**Work instruction:**
Only the lines from the line containing "inv s Q fl pend -> tpc s = PFree" to the end of the entries, both included, belong in your answer, and each must match exactly.

**The records:**
--

Lemma send_step s Q fl pend env i x f fm :
  inv s Q fl pend -> tpc s = PSend i x f fm -> good s Q fl pend (TXRXTask_TxTask s env).
Proof.
  intros ([Hr Hn Hfl Hle Hfr Hcs Hpc] & Ha & [Hs Hp Ht]) Epc. unfold TXRXTask_TxTask. rewrite Epc in *.
  destruct Hpc as [Hi Hf]. destruct fm.
  - exists Q, fl, pend. unfold inv. destruct Ha.
    split_and!; [by split|by split|by split|by apply simulates_quiet; rewrite ?Epc].
  - destruct (resend_ok _ _ env _ _ Ha Hf)
      as (en & n & len & buf & tick & out & pend' & D & ws & E & Ha' & Hb & Htk & Hc & Hd & Haq).
    rewrite E. exists Q, fl, pend'. unfold inv. destruct Ha'. split_and!; [by split|by split|by split|].
    split; rewrite Epc; [apply Haq|]. exists D, ws. split_and!; [done|done|].
    rewrite Htk, !app_nil_r. exact Hd.
Qed.

Lemma free_step s Q fl pend env i x :
  inv s Q fl pend -> tpc s = PFree i x -> good s Q fl pend (TXRXTask_TxTask s env).
Proof.
  intros ([Hr Hn Hfl Hle Hfr Hcs Hpc] & [] & [Hs Hp Ht]) Epc. unfold TXRXTask_TxTask. rewrite Epc in *.
  destruct (release_rep _ _ _ _ Hr) as (q' & E & Hr'). rewrite E.
  exists Q, fl, pend. unfold inv. split_and!; [by split|by split| |by apply simulates_quiet; rewrite ?Epc].
  split; cbn [set_tpc set_prc set_queues tx_frm_sphr prc_count tpc]; [done| |].
  - unfold s8, u8. destruct (Z.ltb_spec ((prc_count s + 1) mod 256) 128); lia.
  - unfold tokens in *. cbn [set_tpc set_prc set_queues tx_frm_sphr callers].
    destruct Ht as [Ht|[Ht H0]]; [by left|right]. split; [done|]. by rewrite H0.
Qed.

Lemma end_step s Q fl pend env :
  inv s Q fl pend -> tpc s = PEnd -> good s Q fl pend (TXRXTask_TxTask s env).
Proof.
  intros ([Hr Hn Hfl Hle Hfr Hcs Hpc] & Ha & [Hs Hp Ht]) Epc. unfold TXRXTask_TxTask. rewrite Epc in *.
  pose proof Ha as [Hon Han Ham Hal Hab Haf Hat].
  destruct ((prc_count s =? 0) && negb (aggr_n s =? 0)) eqn:Eb.
  - assert (Hne : pend <> []) by (intros ->; rewrite Han in Eb; simpl in Eb; by rewrite andb_false_r in Eb).
    destruct (aggr_buf s) as [buf|] eqn:Ebuf; [|done]. destruct Hab as [Hen Hb].
    destruct (handed_built (e_sent env) pend buf Hb Haf Hne) as (ws & Hws & Hc); [lia|].
    replace (aggr_len s) with (tx_total (map raw pend) + 4) by (rewrite Hal; by destruct pend).
    exists Q, fl, []. unfold inv. split_and!; [by split| |by split|].
    + split; try done. simpl. lia.
    + split; rewrite Epc; [done|]. exists pend, ws. split_and!; [done|done|]. simpl. by rewrite !app_nil_r.
  - exists Q, fl, pend. unfold inv. destruct Ha. split_and!; [by split|by split|by split|].
    by apply simulates_quiet; rewrite ?Epc.
Qed.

--

**Exercise solution:**
  inv s Q fl pend -> tpc s = PFree i x -> good s Q fl pend (TXRXTask_TxTask s env).
Proof.
  intros ([Hr Hn Hfl Hle Hfr Hcs Hpc] & [] & [Hs Hp Ht]) Epc. unfold TXRXTask_TxTask. rewrite Epc in *.
  destruct (release_rep _ _ _ _ Hr) as (q' & E & Hr'). rewrite E.
  exists Q, fl, pend. unfold inv. split_and!; [by split|by split| |by apply simulates_quiet; rewrite ?Epc].
  split; cbn [set_tpc set_prc set_queues tx_frm_sphr prc_count tpc]; [done| |].
  - unfold s8, u8. destruct (Z.ltb_spec ((prc_count s + 1) mod 256) 128); lia.
  - unfold tokens in *. cbn [set_tpc set_prc set_queues tx_frm_sphr callers].
    destruct Ht as [Ht|[Ht H0]]; [by left|right]. split; [done|]. by rewrite H0.
Qed.

Lemma end_step s Q fl pend env :
  inv s Q fl pend -> tpc s = PEnd -> good s Q fl pend (TXRXTask_TxTask s env).
Proof.
  intros ([Hr Hn Hfl Hle Hfr Hcs Hpc] & Ha & [Hs Hp Ht]) Epc. unfold TXRXTask_TxTask. rewrite Epc in *.
  pose proof Ha as [Hon Han Ham Hal Hab Haf Hat].
  destruct ((prc_count s =? 0) && negb (aggr_n s =? 0)) eqn:Eb.
  - assert (Hne : pend <> []) by (intros ->; rewrite Han in Eb; simpl in Eb; by rewrite andb_false_r in Eb).
    destruct (aggr_buf s) as [buf|] eqn:Ebuf; [|done]. destruct Hab as [Hen Hb].
    destruct (handed_built (e_sent env) pend buf Hb Haf Hne) as (ws & Hws & Hc); [lia|].
    replace (aggr_len s) with (tx_total (map raw pend) + 4) by (rewrite Hal; by destruct pend).
    exists Q, fl, []. unfold inv. split_and!; [by split| |by split|].
    + split; try done. simpl. lia.
    + split; rewrite Epc; [done|]. exists pend, ws. split_and!; [done|done|]. simpl. by rewrite !app_nil_r.
  - exists Q, fl, pend. unfold inv. destruct Ha. split_and!; [by split|by split|by split|].
    by apply simulates_quiet; rewrite ?Epc.
Qed.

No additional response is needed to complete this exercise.